Fig. 1: Evaluating temperature-sensitive transcriptional repressors in E. coli Nissle 1917.

a Illustration of the genetic circuit used to characterize the behavior of temperature-sensitive repressors in E. coli Nissle 1917. b Optical density (OD₆₀₀)-normalized fluorescence as a function of induction temperature for a fixed duration of 1 h, measured 24 h after induction. Error bars represent ±SEM. To confirm that the resulting data is not driven by temperature driven changes to OD, wildtype EcN were similarly analyzed and displayed no temperature dependent fold change.

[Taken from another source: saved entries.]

(** * cs465-lab2-places: the place list of [src/src/App.jsx]

    A shallow embedding of the single component [App]: its five state
    cells, the two effects (load from and persist to [localStorage]), the
    reverse-geocode lookup and the event handlers, followed by the
    properties of the design contract that can be decided on them.

    Conventions of the embedding.
    - A JavaScript value is a term of [value]; an object is the ordered
      list of its own properties, an array the list of its elements.
    - A number is an IEEE 754 binary64 datum ([spec_float]).
    - A string is a sequence of code units; the model keeps the code
      units below 256 (the [ascii] of the standard library).
    - A character text handed to [JSON.parse] or produced by
      [JSON.stringify] is represented by what it denotes: nothing (the
      empty text), no JSON value at all, or a JSON document tree. White
      space, escapes and the two-space indentation of the export are not
      visible at this level.
    - Code that can throw returns a [completion]; code that also touches
      the state cells, the storage or the dialogs runs in the monad [M]. *)

From Stdlib Require Import String Ascii List Bool ZArith Lia SpecFloat DecimalString.
Import ListNotations.
Local Open Scope string_scope.
Local Open Scope list_scope.

(** ** JavaScript values *)

Module JS.

Definition number := spec_float.

(** binary64: 53 bits of precision, exponents below 1024 *)
Definition of_Z (z : Z) : number := binary_normalize 53 1024 z 0 false.

Definition isFinite (n : number) : bool :=
  match n with
  | S754_zero _ | S754_finite _ _ _ => true
  | S754_infinity _ | S754_nan => false
  end.

Unset Elimination Schemes.
Inductive value : Type :=
| VUndefined
| VNull
| VBool (b : bool)
| VNum (n : number)
| VStr (s : string)
| VArr (elems : list value)
| VObj (props : list (string * value)).
Set Elimination Schemes.

Definition props_of := list (string * value).

Inductive error : Type :=
| TypeError (msg : string)
| SyntaxError
| NetworkError.

Inductive completion (A : Type) : Type :=
| Normal (a : A)
| Throw (e : error).
Arguments Normal {A} a.
Arguments Throw {A} e.

Definition cbind {A B} (c : completion A) (k : A -> completion B) : completion B :=
  match c with
  | Normal a => k a
  | Throw e => Throw e
  end.

Fixpoint cmap {A B} (f : A -> completion B) (l : list A) : completion (list B) :=
  match l with
  | [] => Normal []
  | x :: r =>
      cbind (f x) (fun y => cbind (cmap f r) (fun ys => Normal (y :: ys)))
  end.

Fixpoint cfilter {A} (f : A -> completion bool) (l : list A) : completion (list A) :=
  match l with
  | [] => Normal []
  | x :: r =>
      cbind (f x) (fun b =>
      cbind (cfilter f r) (fun ys => Normal (if b then x :: ys else ys)))
  end.

(** ToBoolean *)
Definition truthy (v : value) : bool :=
  match v with
  | VUndefined | VNull => false
  | VBool b => b
  | VNum n =>
      match n with
      | S754_zero _ | S754_nan => false
      | _ => true
      end
  | VStr s => negb (s =? "")
  | VArr _ | VObj _ => true
  end.

(** [a || b] and [a ?? b] on values already evaluated (the right operands
    in the source have no effects) *)
Definition or_else (a b : value) : value := if truthy a then a else b.
(** The shape of a finalized section. *)
Lemma finalize_inv (s s' : ResultSection) d parent keep_me parent' :
  finalize s d parent = OK (s', keep_me, parent') ->
  _finalized s = false
  /\ exists tmp_subs cls,
       finalize_loop (subsections s) d (subsections s) (classification s)
       = OK (tmp_subs, cls)
       /\ payload s' = payload s
       /\ _finalized s' = true
       /\ subsections s' = tmp_subs
       /\ classification s' = cls
       /\ depth s' = d.
Proof.
  rewrite finalize_eq. destruct (_finalized s); [discriminate|].
  destruct (finalize_loop _ _ _ _) as [[tmp cls]|e]; simpl;
    [|discriminate].
  intros Hs'. split; [done|]. exists tmp, cls. split; [done|].
  destruct parent as [pc|]; [destruct (max_classification cls pc)|];
    injection Hs' as <- _ _; done.
Qed.

(** C8: once [finalize] has returned for a section, a further call on
    that section raises ResultAggregationException, whatever the depth and
    the parent. *)
Theorem finalize_twice_raises (s s' : ResultSection) (d d' : Z)
    (parent parent' parent'' : option string) (keep_me : bool) :
  finalize s d parent = OK (s', keep_me, parent') ->
  finalize s' d' parent'' = Raise ResultAggregationException.
Proof.
  intros (_ & tmp & cls & _ & _ & Hf & _)%finalize_inv.
  rewrite finalize_eq. by rewrite Hf.
Qed.

(** [finalize] returns on a tree that was never finalized. *)
Lemma finalize_total (s : ResultSection) :
  fresh s = true ->
  forall d parent, exists r, finalize s d parent = OK r.
Proof.
  induction s as [s IH] using ResultSection_tree_ind.
  intros Hfresh d parent. rewrite finalize_eq.
  destruct s as [o f subs b c bf dp t h ti]. simpl in Hfresh, IH |- *.
  apply andb_prop in Hfresh as [Hf Hsubs].
  apply negb_true_iff in Hf. subst f.
  assert (forall all_subs cls,
            exists r, finalize_loop all_subs d subs cls = OK r) as Hloop.
  { intros all_subs.
    induction subs as [|x subs IHsubs]; intros cls; simpl; [by eexists|].
    apply andb_prop in Hsubs as [Hx Hsubs].
    apply Forall_cons in IH as [IHx IH].
    destruct (IHx Hx (d + 1) (Some cls)) as [[[x' k] c'] ->]. simpl.
    destruct (IHsubs IH Hsubs (default cls c')) as [[tmp c''] ->]. simpl.
    by eexists. }
  destruct (Hloop subs c) as [[tmp cls] ->]. simpl.
  destruct parent as [pc|]; [destruct (max_classification cls pc)|];
    by eexists.
Qed.
End FinalizeProperties.
Lemma step_ptrs s op s' :
  store_inv s -> ptrs_ok (blockList s) (owned (lines s)) ->
  step s op = Some s' ->
  ptrs_ok (blockList s') (owned (lines s')).
Proof.
  intros Hinv Hok. pose proof (sinv_lines _ Hinv) as Hwf.
  destruct op as [a count|w|n]; cbn [step].
  - intros H. apply addCells_Some in H as [_ H]. revert H. unfold addCellsVector.
    destruct (CompactHistoryLine_new _ _) as [[l bl]|] eqn:E;
      cbn [mbind option_bind]; [|discriminate].
    pose proof (line_new_ptrs _ _ _ _ _ Hok E) as H1.
    destruct (_ >? _).
    + destruct (lines s) as [|old ls] eqn:Els; [discriminate|].
      destruct (CompactHistoryLine_delete old bl) as [bl1|] eqn:E1;
        cbn [mbind option_bind]; [|discriminate].
      intros [= <-]. cbn [blockList lines].
      assert (Hperm : line_ptrs l ++ owned (old :: ls)
                      ≡ₚ line_ptrs old ++ owned (ls ++ [l])).
      { unfold owned. rewrite map_app, concat_app. simpl. rewrite app_nil_r.
        rewrite (Permutation_app_comm (line_ptrs l)). rewrite <- app_assoc. reflexivity. }
      exact (line_delete_ptrs old bl _ bl1 (Forall_inv Hwf)
               (ptrs_ok_perm _ _ _ Hperm H1) E1).
    + intros [= <-]. cbn [blockList lines].
      apply (ptrs_ok_perm _ (line_ptrs l ++ owned (lines s))); [|exact H1].
      unfold owned. rewrite map_app, concat_app. simpl. rewrite app_nil_r.
      apply Permutation_app_comm.
  - unfold addLine.
    destruct (lines s !! _) as [line|] eqn:El; cbn [mbind option_bind]; [|discriminate].
    intros [= <-]. cbn [blockList lines].
    replace (owned (<[(length (lines s) - 1)%nat := _]> (lines s))) with (owned (lines s));
      [exact Hok|].
    unfold owned. f_equal. change (map line_ptrs ?x) with (line_ptrs <$> x).
    rewrite list_fmap_insert. symmetry. apply list_insert_id.
    rewrite list_lookup_fmap, El. reflexivity.
  - unfold setMaxNbLines.
    destruct (evict n (lines s) (blockList s)) as [[ls bl]|] eqn:E;
      cbn [mbind option_bind]; [|discriminate].
    intros [= <-]. exact (evict_ptrs _ _ _ _ _ Hwf Hok E).
Qed.
(** What the handler does when the identity resolves on both sides and
    the uptime, if it is needed, can be read. *)
Lemma onBssPropertiesChanged_patch (d : WifiDevice)
    (bssid bssPath apPath data : string) (params : BssChanges)
    (readFile : result string) (r : nat) :
  _bssPathMap d !! bssid = Some bssPath ->
  _accessPointPathMap d !! bssid = Some apPath ->
  accessPointsOf d !! apPath = Some r ->
  readFile = Ok data \/ Age params = None ->
  onBssPropertiesChanged bssid params readFile d
  = (Ok tt,
     upd_recordObjects
       (alter (patched params (JsString.parseInt (JsString.firstField data))) r) d).
Proof.
  intros Hbss Hap Hr Hread.
  unfold onBssPropertiesChanged, bind, this. cbn -[accessPointsOf].
  rewrite Hbss, Hap, Hr.
  destruct params as [age frequency wpa rsn]. cbn [Age NewFrequency WPA RSN] in *.
  destruct d as [recs maps listeners log current subject handles bssPaths apPaths interfaces].
  destruct age as [age |]; [destruct Hread as [-> | Hnone]; [| discriminate] |];
    destruct frequency as [frequency |], wpa as [wpa |], rsn as [rsn |];
    cbn; unfold assign, modify, upd_recordObjects; cbn; f_equal; f_equal;
    rewrite ?list_alter_alter_eq;
    first [ apply list_alter_ext; [intros p _; reflexivity | reflexivity]
          | symmetry; apply list_alter_id; intros [? ? ? ? ? ? ? ? ? ?]; reflexivity ].
Qed.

Additionally, total cell count by flow cytometry was also used as a proxy for cell number and generated similar results to the ones collected by normalizing through OD as a proxy for cell count (Supplementary Fig. 1). c OD-normalized fluorescence 24 h after a 1-hour induction at 37 °C or 42 °C for the constructs shown in (b). Measurements with values below the bottom of the y-axis appear below the axis. Bars indicate the mean. Vertical lines indicate the difference between the 42 °C and 37 °C conditions. Numbers indicate fold-change. d OD-normalized fluorescence as a function of induction duration. Cells were stimulated at 42 °C and fluorescence measured 24 h later. e Illustration of the pulsatile heating scheme used to optimize thermal induction and cell viability. f OD-normalized fluorescence as a function of pulse duration for the TcI₄₂ circuit. All samples were stimulated for a total of 1 h at 42 °C and 1 h at 37 °C and evaluated 24 h later. Viable cell counts at various pulse durations plotted to reflect cell viability. Where not seen, error bars (±SEM) are smaller than the symbol. n = [5, 5, 6, 4] biologically independent replicates for panels [b, c, d, f]. All source data are provided as a Source Data file.